Lee Siegel, a New York columnist, recently criticized the Coen Brothers’ film “True Grit” for expressing the post-modern view that life is meaningless. He compares it to the original John Wayne version in which “vital characters apply their will to the world” and have meaningful connections with other human beings. By implication, Siegel ratifies the belief that actions have consequences and that justice will ultimately prevail.

The appealing thing about Siegel, a self-proclaimed liberal, is that he is capable of questioning his own orthodoxy and considering other points of view. He’s at his best when he attacks left-wing pieties and prejudices just as a writer like George Will is at his best when he attacks his own conservative base. Siegel’s criticism of the new “True Grit,” in fact, sounds almost like a conservative polemic against “moral relativism” and a pitch for traditional values.

Siegel implies that the “life is meaningless” conceit is of recent vintage, but of course it’s been around for a long time. Shakespeare memorably called life “a tale told by an idiot full of sound and fury signifying nothing.” You can’t get more pessimistic than that. It is true that contemporary arts have made a fetish of incoherence and senselessness, justified because life is meaningless. Gratuitous violence, anti-heroes and evil geniuses who aspire to rule the world for no particular reason have become clichés in movies these days.

Actually, life really does appear to be meaningless — as well as “solitary, poor, nasty, brutish and short.” The existentialists elevated this insight into a concept: “The Absurd.” The horrors of 20th Century wars encouraged suspicions of an indifferent, amoral universe.

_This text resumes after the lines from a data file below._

(** The first [n] UTF-16 code units of [s], as far as they end on a
    character boundary ([s.substring(0, n)], [s.slice(0, n)]). *)
Fixpoint take_units (n : nat) (s : string) : string :=
  match s with
  | EmptyString => ""
  | String c s' =>
      let u := code_units c in
      if Nat.leb u n then String c (take_units (n - u) s') else ""
  end.

(** [s] without its first [n] code units *)
Fixpoint drop_units (n : nat) (s : string) : string :=
  match s with
  | EmptyString => ""
  | String c s' =>
      let u := code_units c in
      match u, n with
      | O, _ => drop_units n s'
      | _, O => s
      | _, _ => drop_units (n - u) s'
      end
  end.

(** [s.substr(start, len)] *)
Definition substr (start len : nat) (s : string) : string :=
  take_units len (drop_units start s).

(** [Array.prototype.sort(cmp)]: the sort is stable, and for a consistent
    comparator the result is the one of this insertion sort. *)
Section Sort.
Context {A : Type} (cmp : A -> A -> Z).

Fixpoint insert_sorted (x : A) (l : list A) : list A :=
  match l with
  | [] => [x]
  | y :: r => if (0 <? cmp x y)%Z then y :: insert_sorted x r else x :: l
  end.

Definition sort (l : list A) : list A := fold_right insert_sorted [] l.

End Sort.

End JS.

(** ** SHA-512 (FIPS 180-4)

    The digest is the platform's ([crypto.subtle.digest] in the worker,
    [crypto.createHash] in Node). A 64-bit word is held as two 32-bit
    halves in primitive 63-bit integers, high half first. *)
Module SHA512.
Local Open Scope uint63_scope.

Definition m32 : int := 0xffffffff.

(** One half of a right rotation or shift by [k < 32]: the bits of [h]
    moved down, filled from above with the low bits of [l]. The result is
    masked by the caller. *)
Definition rh (k h l : int) : int := lor (lsr h k) (lsl l (sub 32 k)).

Definition K512 : list (int * int) :=
  [(0x428a2f98, 0xd728ae22); (0x71374491, 0x23ef65cd); (0xb5c0fbcf, 0xec4d3b2f);
   (0xe9b5dba5, 0x8189dbbc); (0x3956c25b, 0xf348b538); (0x59f111f1, 0xb605d019);
   (0x923f82a4, 0xaf194f9b); (0xab1c5ed5, 0xda6d8118); (0xd807aa98, 0xa3030242);
   (0x12835b01, 0x45706fbe); (0x243185be, 0x4ee4b28c); (0x550c7dc3, 0xd5ffb4e2);
   (0x72be5d74, 0xf27b896f); (0x80deb1fe, 0x3b1696b1); (0x9bdc06a7, 0x25c71235);
   (0xc19bf174, 0xcf692694); (0xe49b69c1, 0x9ef14ad2); (0xefbe4786, 0x384f25e3);
   (0x0fc19dc6, 0x8b8cd5b5); (0x240ca1cc, 0x77ac9c65); (0x2de92c6f, 0x592b0275);
   (0x4a7484aa, 0x6ea6e483); (0x5cb0a9dc, 0xbd41fbd4); (0x76f988da, 0x831153b5);
   (0x983e5152, 0xee66dfab); (0xa831c66d, 0x2db43210); (0xb00327c8, 0x98fb213f);
   (0xbf597fc7, 0xbeef0ee4); (0xc6e00bf3, 0x3da88fc2); (0xd5a79147, 0x930aa725);
   (0x06ca6351, 0xe003826f); (0x14292967, 0x0a0e6e70); (0x27b70a85, 0x46d22ffc);
   (0x2e1b2138, 0x5c26c926); (0x4d2c6dfc, 0x5ac42aed); (0x53380d13, 0x9d95b3df);
   (0x650a7354, 0x8baf63de); (0x766a0abb, 0x3c77b2a8); (0x81c2c92e, 0x47edaee6);
   (0x92722c85, 0x1482353b); (0xa2bfe8a1, 0x4cf10364); (0xa81a664b, 0xbc423001);
   (0xc24b8b70, 0xd0f89791); (0xc76c51a3, 0x0654be30); (0xd192e819, 0xd6ef5218);
   (0xd6990624, 0x5565a910); (0xf40e3585, 0x5771202a); (0x106aa070, 0x32bbd1b8);
   (0x19a4c116, 0xb8d2d0c8); (0x1e376c08, 0x5141ab53); (0x2748774c, 0xdf8eeb99);
   (0x34b0bcb5, 0xe19b48a8); (0x391c0cb3, 0xc5c95a63); (0x4ed8aa4a, 0xe3418acb);
   (0x5b9cca4f, 0x7763e373); (0x682e6ff3, 0xd6b2b8a3); (0x748f82ee, 0x5defb2fc);
   (0x78a5636f, 0x43172f60); (0x84c87814, 0xa1f0ab72); (0x8cc70208, 0x1a6439ec);
   (0x90befffa, 0x23631e28); (0xa4506ceb, 0xde82bde9); (0xbef9a3f7, 0xb2c67915);
   (0xc67178f2, 0xe372532b); (0xca273ece, 0xea26619c); (0xd186b8c7, 0x21c0c207);
   (0xeada7dd6, 0xcde0eb1e); (0xf57d4f7f, 0xee6ed178); (0x06f067aa, 0x72176fba);
   (0x0a637dc5, 0xa2c898a6); (0x113f9804, 0xbef90dae); (0x1b710b35, 0x131c471b);
   (0x28db77f5, 0x23047d84); (0x32caab7b, 0x40c72493); (0x3c9ebe0a, 0x15c9bebc);
   (0x431d67c4, 0x9c100d4c); (0x4cc5d4be, 0xcb3e42b6); (0x597f299c, 0xfc657e2a);
   (0x5fcb6fab, 0x3ad6faec); (0x6c44198c, 0x4a475817)].

Definition H512 : list int :=
  [0x6a09e667; 0xf3bcc908; 0xbb67ae85; 0x84caa73b; 0x3c6ef372; 0xfe94f82b;
   0xa54ff53a; 0x5f1d36f1; 0x510e527f; 0xade682d1; 0x9b05688c; 0x2b3e6c1f;
   0x1f83d9ab; 0xfb41bd6b; 0x5be0cd19; 0x137e2179].

(** The eighty rounds over one block. The working variables a..h and the
    sliding window of sixteen schedule words are passed as halves; each round
    consumes [w0] and appends the next schedule word. *)
Fixpoint rounds (ks : list (int * int))
  (ah al bh bl ch cl dh dl eh el fh fl gh gl hh hl : int)
  (w0h w0l w1h w1l w2h w2l w3h w3l w4h w4l w5h w5l w6h w6l w7h w7l
   w8h w8l w9h w9l w10h w10l w11h w11l w12h w12l w13h w13l w14h w14l w15h w15l : int) {struct ks} : list int :=
  match ks with
  | [] => [ah; al; bh; bl; ch; cl; dh; dl; eh; el; fh; fl; gh; gl; hh; hl]
  | (kh, kl) :: ks' =>
      let s1h := lxor (rh 14 eh el) (lxor (rh 18 eh el) (rh 9 el eh)) in
      let s1l := lxor (rh 14 el eh) (lxor (rh 18 el eh) (rh 9 eh el)) in
      let xh := lxor (land eh fh) (land (lxor eh m32) gh) in
      let xl := lxor (land el fl) (land (lxor el m32) gl) in
      let t1l := add (add (add hl (land s1l m32)) (add xl kl)) w0l in
      let t1h := add (add (add (add hh (land s1h m32)) (add xh kh)) w0h) (lsr t1l 32) in
      let s0h := lxor (rh 28 ah al) (lxor (rh 2 al ah) (rh 7 al ah)) in
      let s0l := lxor (rh 28 al ah) (lxor (rh 2 ah al) (rh 7 ah al)) in
      let mh := lxor (land ah bh) (lxor (land ah ch) (land bh ch)) in
      let ml := lxor (land al bl) (lxor (land al cl) (land bl cl)) in
      let t1l' := land t1l m32 in
      let nal := add (add t1l' (land s0l m32)) ml in
      let nah := land (add (add (add t1h (land s0h m32)) mh) (lsr nal 32)) m32 in
      let nel := add dl t1l' in
      let neh := land (add (add dh t1h) (lsr nel 32)) m32 in
      let g1h := lxor (rh 19 w14h w14l) (lxor (rh 29 w14l w14h) (lsr w14h 6)) in
      let g1l := lxor (rh 19 w14l w14h) (lxor (rh 29 w14h w14l) (rh 6 w14l w14h)) in
      let g0h := lxor (rh 1 w1h w1l) (lxor (rh 8 w1h w1l) (lsr w1h 7)) in
      let g0l := lxor (rh 1 w1l w1h) (lxor (rh 8 w1l w1h) (rh 7 w1l w1h)) in
      let nwl := add (add (land g1l m32) w9l) (add (land g0l m32) w0l) in
      let nwh := land (add (add (add (land g1h m32) w9h) (add (land g0h m32) w0h))
                           (lsr nwl 32)) m32 in
      rounds ks' nah (land nal m32) ah al bh bl ch cl neh (land nel m32) eh el fh fl gh gl
        w1h w1l w2h w2l w3h w3l w4h w4l w5h w5l w6h w6l w7h w7l w8h w8l
        w9h w9l w10h w10l w11h w11l w12h w12l w13h w13l w14h w14l w15h w15l nwh (land nwl m32)
  end.

Definition bit (b : bool) (v : int) : int := if b then v else 0.

Definition int_of_ascii (c : ascii) : int :=
  let '(Ascii b0 b1 b2 b3 b4 b5 b6 b7) := c in
  add (bit b0 1) (add (bit b1 2) (add (bit b2 4) (add (bit b3 8)
    (add (bit b4 16) (add (bit b5 32) (add (bit b6 64) (bit b7 128))))))).

Definition tb (x m : int) : bool := negb (PrimInt63.eqb (land x m) 0).

Definition ascii_of_int (x : int) : ascii :=
  Ascii (tb x 1) (tb x 2) (tb x 4) (tb x 8) (tb x 16) (tb x 32) (tb x 64) (tb x 128).

Fixpoint bytes_of_string (s : string) : list int :=
  match s with
  | EmptyString => []
  | String c s' => int_of_ascii c :: bytes_of_string s'
  end.

Fixpoint len_int (bs : list int) : int :=
  match bs with
  | [] => 0
  | _ :: r => add 1 (len_int r)
  end.

(** Padding: a one bit, zeros up to 112 modulo 128 bytes, and the bit length
    as a 128-bit big-endian integer (its upper 64 bits are zero for every
    message shorter than 2^60 bytes). *)
Definition pad (bs : list int) : list int :=
  let z := Nat.sub 127 (Nat.modulo (List.length bs + 16) 128) in
  let bitlen := lsl (len_int bs) 3 in
  bs ++ [128] ++ repeat 0 z ++ repeat 0 8 ++
  [land (lsr bitlen 56) 255; land (lsr bitlen 48) 255; land (lsr bitlen 40) 255;
   land (lsr bitlen 32) 255; land (lsr bitlen 24) 255; land (lsr bitlen 16) 255;
   land (lsr bitlen 8) 255; land bitlen 255].

Definition be32 (a b c d : int) : int :=
  lor (lsl a 24) (lor (lsl b 16) (lor (lsl c 8) d)).

Fixpoint words32 (bs : list int) (fuel : nat) : list int :=
  match fuel with
  | O => []
  | S f =>
      match bs with
      | a :: b :: c :: d :: r => be32 a b c d :: words32 r f
      | _ => []
      end
  end.

Definition add64 (xh xl yh yl : int) (k : list int) : list int :=
  let l := add xl yl in
  land (add (add xh yh) (lsr l 32)) m32 :: land l m32 :: k.

Definition compress (s blk : list int) : list int :=
  match s, blk with
  | [ah; al; bh; bl; ch; cl; dh; dl; eh; el; fh; fl; gh; gl; hh; hl],
    [a0; a1; a2; a3; a4; a5; a6; a7; a8; a9; a10; a11; a12; a13; a14; a15;
     a16; a17; a18; a19; a20; a21; a22; a23; a24; a25; a26; a27; a28; a29; a30; a31] =>
      match rounds K512 ah al bh bl ch cl dh dl eh el fh fl gh gl hh hl
              a0 a1 a2 a3 a4 a5 a6 a7 a8 a9 a10 a11 a12 a13 a14 a15
              a16 a17 a18 a19 a20 a21 a22 a23 a24 a25 a26 a27 a28 a29 a30 a31 with
      | [ah'; al'; bh'; bl'; ch'; cl'; dh'; dl'; eh'; el'; fh'; fl'; gh'; gl'; hh'; hl'] =>
          add64 ah al ah' al' (add64 bh bl bh' bl' (add64 ch cl ch' cl'
            (add64 dh dl dh' dl' (add64 eh el eh' el' (add64 fh fl fh' fl'
              (add64 gh gl gh' gl' (add64 hh hl hh' hl' [])))))))
      | _ => s
      end
  | _, _ => s
  end.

To write poetry after the Holocaust was barbaric, someone said. Dostoevsky was obsessed with the prospects for morality in a world without religious faith.

The miracle is that the chaos and madness reported on the daily news hasn’t turned humanity into a species of criminals and libertines or driven us into mass despair. People continue to pursue some kind of meaning and behave according to values, even if they don’t pay off. The inevitability of death makes even heroic lives seem fruitless. But Sisyphus still strives to roll his boulder up the hill and poets still write poetry. The firemen who raced up the stairs of the Twin Towers in an attempt to save the lives of others must have known that they were running to their own deaths. But we revere them as heroes because they didn’t yield to the absurd.

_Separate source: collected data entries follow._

Lemma live_visit_agrees fuel index event payload w (mw : World) :
  heap mw = Live.heap w ->
  Live.no_call E calls_of event payload
    (Live.members (drop index (default [] (JsMap.get (Live.sets w) event))))
    (Live.heap w) ->
  length (default [] (JsMap.get (Live.sets w) event)) <= fuel + index ->
  let callbacks :=
    Live.members (drop index (default [] (JsMap.get (Live.sets w) event))) in
  let looped := for_each callbacks (notify E event payload) mw in
  exists w' d,
    Live.visit E calls_of (S fuel) index event payload w = Some (looped.1, w') /\
    Live.heap w' = heap looped.2 /\
    Live.trace w' = Live.trace w ++ d /\
    trace looped.2 = trace mw ++ d /\
    Live.made w' = Live.made w /\
    Live.sets w' = Live.sets w.
Proof.
  revert index w mw. induction fuel as [|fuel IH]; intros index w mw Hh Hq Hlen.
  - simpl in Hlen. pose proof Hlen as Hnone. apply lookup_ge_None in Hnone.
    cbv zeta. rewrite drop_ge by done. simpl. rewrite Hnone.
    exists w, []. by rewrite !app_nil_r.
  - change (Live.visit E calls_of (S (S fuel)) index event payload w)
      with (match default [] (JsMap.get (Live.sets w) event) !! index with
            | None => Some (Returned tt, w)
            | Some None => Live.visit E calls_of (S fuel) (S index) event payload w
            | Some (Some callback) =>
                let (r, w1) := Live.call_listener E calls_of callback payload w in
                let w2 := Live.add_event (CallListener callback payload r) w1 in
                match r with
                | Returned _ =>
                    Live.visit E calls_of (S fuel) (S index) event payload w2
                | Thrown error =>
                    match Live.log_error E [listener_error_text E event; error] w2
                    with
                    | (Returned _, w3) =>
                        Live.visit E calls_of (S fuel) (S index) event payload w3
                    | (Thrown e, w3) => Some (Thrown e, w3)
                    end
                end
            end).
    set (s := default [] (JsMap.get (Live.sets w) event)) in *.
    destruct (s !! index) as [[c |] |] eqn:Hlook.
    + cbv zeta. rewrite (drop_S _ _ _ Hlook) in Hq |- *.
      assert (Live.members (Some c :: drop (S index) s)
              = c :: Live.members (drop (S index) s)) as Hm by done.
      rewrite Hm in Hq |- *.
      rewrite for_each_cons, notify_run, call_listener_outcome.
      rewrite live_call_listener_run, Hh.
      inversion Hq as [| c' cs h v h1 Hcalls Hout Hrest
                       | c' cs h e h1 v h2 Hcalls Hout Hlog Hrest
                       | c' cs h e h1 e' h2 Hcalls Hout Hlog]; subst;
        rewrite Hcalls, Hout; cbv beta iota zeta; simpl foldl.
      * destruct (IH (S index)
                    (Live.add_event (CallListener c payload (Returned v))
                       (Live.set_heap h1 w))
                    (add_event (CallListener c payload (Returned v))
                       (set_heap h1 mw)))
          as (w' & d & Hv & Hheap & Ht & Ht' & Hmade & Hsets);
          [done | done | simpl; fold s; lia |].
        simpl in Hv, Hheap, Ht, Ht', Hmade, Hsets. fold s in Hv, Hheap, Ht'.
        exists w', (CallListener c payload (Returned v) :: d).
        split_and!; try done; [by rewrite Ht, <- app_assoc |].
        by rewrite Ht', <- app_assoc.
      * rewrite log_error_run. unfold Live.log_error. simpl. rewrite Hlog.
        cbv beta iota zeta.
        destruct (IH (S index)
                    (Live.set_heap h2
                       (Live.add_event
                          (LogError [listener_error_text E event; e])
                          (Live.add_event (CallListener c payload (Thrown e))
                             (Live.set_heap h1 w))))
                    (set_heap h2
                       (add_event
                          (LogError [listener_error_text E event; e])
                          (add_event (CallListener c payload (Thrown e))
                             (set_heap h1 mw)))))
          as (w' & d & Hv & Hheap & Ht & Ht' & Hmade & Hsets);
          [done | done | simpl; fold s; lia |].
        simpl in Hv, Hheap, Ht, Ht', Hmade, Hsets. fold s in Hv, Hheap, Ht'.
        exists w', (CallListener c payload (Thrown e)
                    :: LogError [listener_error_text E event; e] :: d).
        split_and!; try done; [by rewrite Ht, <- !app_assoc |].
        by rewrite Ht', <- !app_assoc.
      * rewrite log_error_run. unfold Live.log_error. simpl. rewrite Hlog.
        cbv beta iota zeta.
        eexists _, [CallListener c payload (Thrown e);
                    LogError [listener_error_text E event; e]].
        split_and!; try done; simpl; by rewrite <- !app_assoc.
    + cbv zeta. rewrite (drop_S _ _ _ Hlook) in Hq |- *.
      assert (Live.members (None :: drop (S index) s)
              = Live.members (drop (S index) s)) as Hm by done.
      rewrite Hm in Hq |- *.
      destruct (IH (S index) w mw)
        as (w' & d & Hv & Hheap & Ht & Ht' & Hmade & Hsets);
        [done | done | fold s; lia |].
      fold s in Hv, Hheap, Ht'. by exists w', d.
    + cbv zeta. apply lookup_ge_None in Hlook. rewrite drop_ge by done. simpl.
      exists w, []. by rewrite !app_nil_r.
Qed.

Lee Siegel calls his column “The Last Critic,” and he may be entitled to that distinction. But I think he got it wrong about “True Grit.” The Coens’ version remains true to the original vision of purpose and justice. Jeff Bridges’ portrayal of Rooster Cogburn isn’t that different from John Wayne’s. Both suggest a scoundrel with a bedrock of compassion, morality and responsibility — a jaded, prodigal hero.

By the way, when Siegel embarked on a riff about the hardships we live with today I must say I laughed out loud. Contemporary Americans are “mired in joblessness, banged around by soaring health care premiums and deductibles, slaves to the distractions and importunings of our proliferating gadgets, swamped by inarticulable unease.” O, the sufferings we must endure: Standing in line, filling out forms, our entertainments interrupted by commercials and our cell phone connections dropped. You gotta be tough. Don’t lecture us about “True Grit.”

— George Gurley, a resident of rural Baldwin City, writes a regular column for the Journal-World.